AIOps – The Future of IT Operations is AI

AIOps – The Future of IT Operations is AI

AI technologies are in the peak of their hype cycle. While there are certainly bold claims of what AI can do, it is not all hype, and it continues to find promise. Organizations are being swamped with data, and the challenge is in how to make use of all this data. One of the key promises of AI is to leverage data to gain insights and automate decision processes using this large accumulation of data.  Some of the areas of great promise generating lots of data are in IT departments, IT Service Management, and operations.

IT operations is challenged with a duality of cost reduction and increasing operations complexity. While cost reduction seems obvious, the complexity is born of continuous innovation in business and IT operations technologies. These complexities are manifest in the volume, variety, and velocity of data:

  • Explosive growth (volume) of data generated by both applications and IT infrastructure. (2-3x per year).
  • Increasing variety of sources and formats of data by machines, humans, logs, network traffic, and documents (e.g. knowledge documents, runbooks).
  • Escalating velocity of data being generated combined with the rate of change from the adoption of cloud-native (SaaS), serverless, and microservice architectures.

These new capabilities are driving the AIOps trend.

AIOps – Intelligent Operations

Gartner defines AIOps as “the application of machine learning (ML) and data science to IT operations problems.” AIOps platforms combine big data and machine learning to support all primary IT operations functions. These capabilities can scale ingestion and analysis of the growing volume, variety and velocity of data generated by IT. The AIOps vision enables the concurrent use of multiple data sources, data collection methods, analytical and presentation technologies.

In the IT arena, we are already seeing AIOps making headway. Commonly known IT Service Management (ITSM) platforms are inserting cognitive technology into their products (e.g. Splunk, ServiceNow, BMC Helix/Remedy, Symphony Summit, Ivanti, IBM, ServiceAide, and Freshworks):

  • Correlating event data for incidents and cases to facilitate faster triage.
  • Identifying patterns by continuously segmenting and grouping similar items to find areas of improvement.
  • Correlating content (knowledge base) with incidents, cases, and alerts to facilitate quicker resolution.
  • Automating ticket creation, such as with help desk, with incident or request classification to reduce human effort and prioritize work.
  • Routing automation of tickets or alarms to the proper resources for shorter cycle time, and fewer errors.
  • Predicting, or in some cases preventing, imminent incidents on servers ahead of time to prevent an outage. (e.g. resource and capacity utilization).
  • Prevention of (Al Farakh, 2019) zero-day desktop attacks that can be 99.9% effective in detection.
  • Automating detection of desktop issues and resolving them before the user knows there is an issue. (i.e. software version, browser or printer issues)
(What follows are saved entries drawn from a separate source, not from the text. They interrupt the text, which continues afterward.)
(** C2 (amended).  The patterns of a technology are any number of
    pattern strings under any number of sub-keys, in lists that hold
    strings only.  Under the keyed kinds a pattern string with an
    empty body detects the technology whenever the evidence key of
    its sub-key is there, whatever the value and whatever the other
    patterns: a header, meta or dns key with at least one value, a
    cookie, a js property the scraper has a value for, a dom selector
    that selects an element.  A pattern under a key that is not there
    never detects: the detection set is left as it was unless a
    pattern matches a value under a key that is there (for dom:
    unless a selector selects an element).  Under url, html and
    scripts a pattern with an empty body never detects: the detection
    set is left as it was unless a pattern with a body matches. *)
Theorem empty_body_detection (app : application) (d : detected) :
  (forall headers key s h hs,
      listsHoldStrings (Headers app) = true ->
      s ∈ stringsUnder key (Headers app) -> patternBody s = "" ->
      headers !! ToLower key = Some (h :: hs) ->
      exists d', analyzeHeaders app headers d = Ok d' /\ Name app ∈ dom d')
  /\ (forall cookies key s cookie,
      listsHoldStrings (Cookies app) = true ->
      s ∈ stringsUnder key (Cookies app) -> patternBody s = "" ->
      cookies !! ToLower key = Some cookie ->
      exists d', analyzeCookies app cookies d = Ok d' /\ Name app ∈ dom d')
  /\ (forall metas key s h hs,
      listsHoldStrings (Meta app) = true ->
      s ∈ stringsUnder key (Meta app) -> patternBody s = "" ->
      metas !! ToLower key = Some (h :: hs) ->
      exists d', analyzeMeta app metas d = Ok d' /\ Name app ∈ dom d')
  /\ (forall dns key s h hs,
      listsHoldStrings (DNS app) = true ->
      s ∈ stringsUnder key (DNS app) -> patternBody s = "" ->
      dns !! ToUpper key = Some (h :: hs) ->
      exists d', analyseDNS app dns d = Ok d' /\ Name app ∈ dom d')
  /\ (forall evalJS key s v,
      listsHoldStrings (Js app) = true ->
      s ∈ stringsUnder key (Js app) -> patternBody s = "" ->
      evalJS key = Some v ->
      exists d', analyseJS app evalJS d = Ok d' /\ Name app ∈ dom d')
  /\ (forall html sel tvs ty v attr s el,
      typedDom app ->
      (sel, tvs) ∈ default [] (Dom app) -> (ty, v) ∈ tvs ->
      s ∈ stringsUnder attr v -> patternBody s = "" ->
      FindFirst html sel = Some el ->
      exists d', analyseDom app html d = Ok d' /\ Name app ∈ dom d')
  /\ (forall headers,
      listsHoldStrings (Headers app) = true ->
      (forall key s vs v,
          s ∈ stringsUnder key (Headers app) ->
          headers !! ToLower key = Some vs -> v ∈ vs ->
          keyedMatches (parsePattern s) v = false) ->
      analyzeHeaders app headers d = Ok d)
  /\ (forall cookies,
      listsHoldStrings (Cookies app) = true ->
      (forall key s cookie,
          s ∈ stringsUnder key (Cookies app) ->
          cookies !! ToLower key = Some cookie ->
          keyedMatches (parsePattern s) cookie = false) ->
      analyzeCookies app cookies d = Ok d)
  /\ (forall metas,
      listsHoldStrings (Meta app) = true ->
      (forall key s vs v,
          s ∈ stringsUnder key (Meta app) ->
          metas !! ToLower key = Some vs -> v ∈ vs ->
          keyedMatches (parsePattern s) v = false) ->
      analyzeMeta app metas d = Ok d)
  /\ (forall dns,
      listsHoldStrings (DNS app) = true ->
      (forall key s vs v,
          s ∈ stringsUnder key (DNS app) ->
          dns !! ToUpper key = Some vs -> v ∈ vs ->
          keyedMatches (parsePattern s) v = false) ->
      analyseDNS app dns d = Ok d)
  /\ (forall evalJS,
      listsHoldStrings (Js app) = true ->
      (forall key s v,
          s ∈ stringsUnder key (Js app) -> evalJS key = Some v ->
          keyedMatches (parsePattern s) v = false) ->
      analyseJS app evalJS d = Ok d)
  /\ (forall html,
      (forall sel tvs, (sel, tvs) ∈ default [] (Dom app) -> FindFirst html sel = None) ->
      analyseDom app html d = Ok d)
  /\ (forall url,
      patternBody (URL app) = "" \/ regexMatches (parsePattern (URL app)) url = false ->
      analyzeURL app url d = Ok d)
  /\ (forall html,
      listsHoldStrings (HTML app) = true ->
      (forall key s, s ∈ stringsUnder key (HTML app) ->
                     patternBody s = "" \/ regexMatches (parsePattern s) html = false) ->
      analyzeHTML app html d = Ok d)
  /\ (forall scripts,
      listsHoldStrings (Scripts app) = true ->
      (forall key s script,
          s ∈ stringsUnder key (Scripts app) -> script ∈ scripts ->
          patternBody s = "" \/ regexMatches (parsePattern s) script = false) ->
      analyzeScripts app scripts d = Ok d).
Proof.
  repeat apply conj.
  - intros headers key s h hs Hw Hs Hb Hk. rewrite analyzeHeaders_sweep.
    apply (run_detects keyedMatches app _ _ d key s h Hw Hs);
      [|exact (empty_body_keyed s h Hb)].
    apply (valuesAt_Some headers _ (h :: hs)); [exact Hk | left].
  - intros cookies key s cookie Hw Hs Hb Hk. rewrite analyzeCookies_sweep.
    apply (run_detects keyedMatches app _ _ d key s cookie Hw Hs);
      [|exact (empty_body_keyed s cookie Hb)].
    rewrite Hk. left.
  - intros metas key s h hs Hw Hs Hb Hk. rewrite analyzeMeta_sweep.
    apply (run_detects keyedMatches app _ _ d key s h Hw Hs);
      [|exact (empty_body_keyed s h Hb)].
    apply (valuesAt_Some metas _ (h :: hs)); [exact Hk | left].
  - intros dns key s h hs Hw Hs Hb Hk. rewrite analyseDNS_sweep.
    apply (run_detects keyedMatches app _ _ d key s h Hw Hs);
      [|exact (empty_body_keyed s h Hb)].
    apply (valuesAt_Some dns _ (h :: hs)); [exact Hk | left].
  - intros evalJS key s v Hw Hs Hb Hk. rewrite analyseJS_sweep.
    apply (run_detects keyedMatches app _ _ d key s v Hw Hs);
      [|exact (empty_body_keyed s v Hb)].
    rewrite Hk. left.
  - intros html sel tvs ty v attr s el Htyped Hsel Htv Hs Hb Hel.
    exact (analyseDom_detects app html d sel tvs ty v attr s el Htyped Hsel Htv Hs Hel
             (empty_body_keyed s _ Hb)).
  - intros headers Hw H. rewrite analyzeHeaders_sweep. apply run_misses; [exact Hw|].
    intros k s v Hs Hv. apply valuesAt_inv in Hv as (vs & Hk & Hv). exact (H k s vs v Hs Hk Hv).
  - intros cookies Hw H. rewrite analyzeCookies_sweep. apply run_misses; [exact Hw|].
    intros k s v Hs Hv. apply valueAt_inv in Hv. exact (H k s v Hs Hv).
  - intros metas Hw H. rewrite analyzeMeta_sweep. apply run_misses; [exact Hw|].
    intros k s v Hs Hv. apply valuesAt_inv in Hv as (vs & Hk & Hv). exact (H k s vs v Hs Hk Hv).
  - intros dns Hw H. rewrite analyseDNS_sweep. apply run_misses; [exact Hw|].
    intros k s v Hs Hv. apply valuesAt_inv in Hv as (vs & Hk & Hv). exact (H k s vs v Hs Hk Hv).
  - intros evalJS Hw H. rewrite analyseJS_sweep. apply run_misses; [exact Hw|].
    intros k s v Hs Hv. apply valueAt_inv in Hv. exact (H k s v Hs Hv).
  - intros html H. exact (analyseDom_misses app html d H).
  - intros url H. rewrite analyzeURL_sweep. apply run_misses; [reflexivity|].
    intros k s v Hs Hv. apply list_elem_of_singleton in Hv. subst v.
    cbn in Hs. destruct (String.eqb k "main"); [|apply elem_of_nil in Hs; contradiction].
    apply list_elem_of_singleton in Hs. subst s.
    destruct H as [Hb|Hm]; [exact (empty_body_regex _ url Hb) | exact Hm].
  - intros html Hw H. rewrite analyzeHTML_sweep. apply run_misses; [exact Hw|].
    intros k s v Hs Hv. apply list_elem_of_singleton in Hv. subst v.
    destruct (H k s Hs) as [Hb|Hm]; [exact (empty_body_regex s html Hb) | exact Hm].
  - intros scripts Hw H. rewrite analyzeScripts_sweep. apply run_misses; [exact Hw|].
    intros k s v Hs Hv.
    destruct (H k s v Hs Hv) as [Hb|Hm]; [exact (empty_body_regex s v Hb) | exact Hm].
Qed.

End EmptyBodies.

(** The theorem at work: a [Server] header, and a technology whose
    [Server] patterns are a list of two, the second of them only a
    confidence field, beside a pattern under another header name. *)
Lemma empty_body_detection_example :
  patternBody "\;confidence:50" = ""
  /\ exists d',
       analyzeHeaders (RL := LiteralRegexp.lib) (SL := AsciiStrings.lib)
         serverByHeaders {["server" := ["Apache"]]} ∅ = Ok d'
       /\ "Express" ∈ dom d'.
Proof.
  split; [reflexivity|].
  destruct (empty_body_detection (RL := LiteralRegexp.lib) (SL := AsciiStrings.lib)
              (QL := EmptyDocument.lib) serverByHeaders ∅) as (Hh & _).
  apply (Hh {["server" := ["Apache"]]} "Server" "\;confidence:50" "Apache" []).
  - reflexivity.
  - cbn. right. left.
  - reflexivity.
  - reflexivity.
Defined.

(** * Detection by any pattern *)

Section Detection.
Context {RL : RegexpLib} {SL : StringsLib} {QL : QueryLib}.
These solutions offer insights and automation to handle complexity and reduce time to resolution. One of the biggest benefits of AI for the help desk and overall IT support function is that it can reduce or remove the manual overhead associated with high-volume, low-value service desk activities. While chatbots and ticket creation/routing are the standard today, this is only the beginning. AI- and ML-driven tools will soon tap predictive analytics for better decision making in incident management, demand planning and more.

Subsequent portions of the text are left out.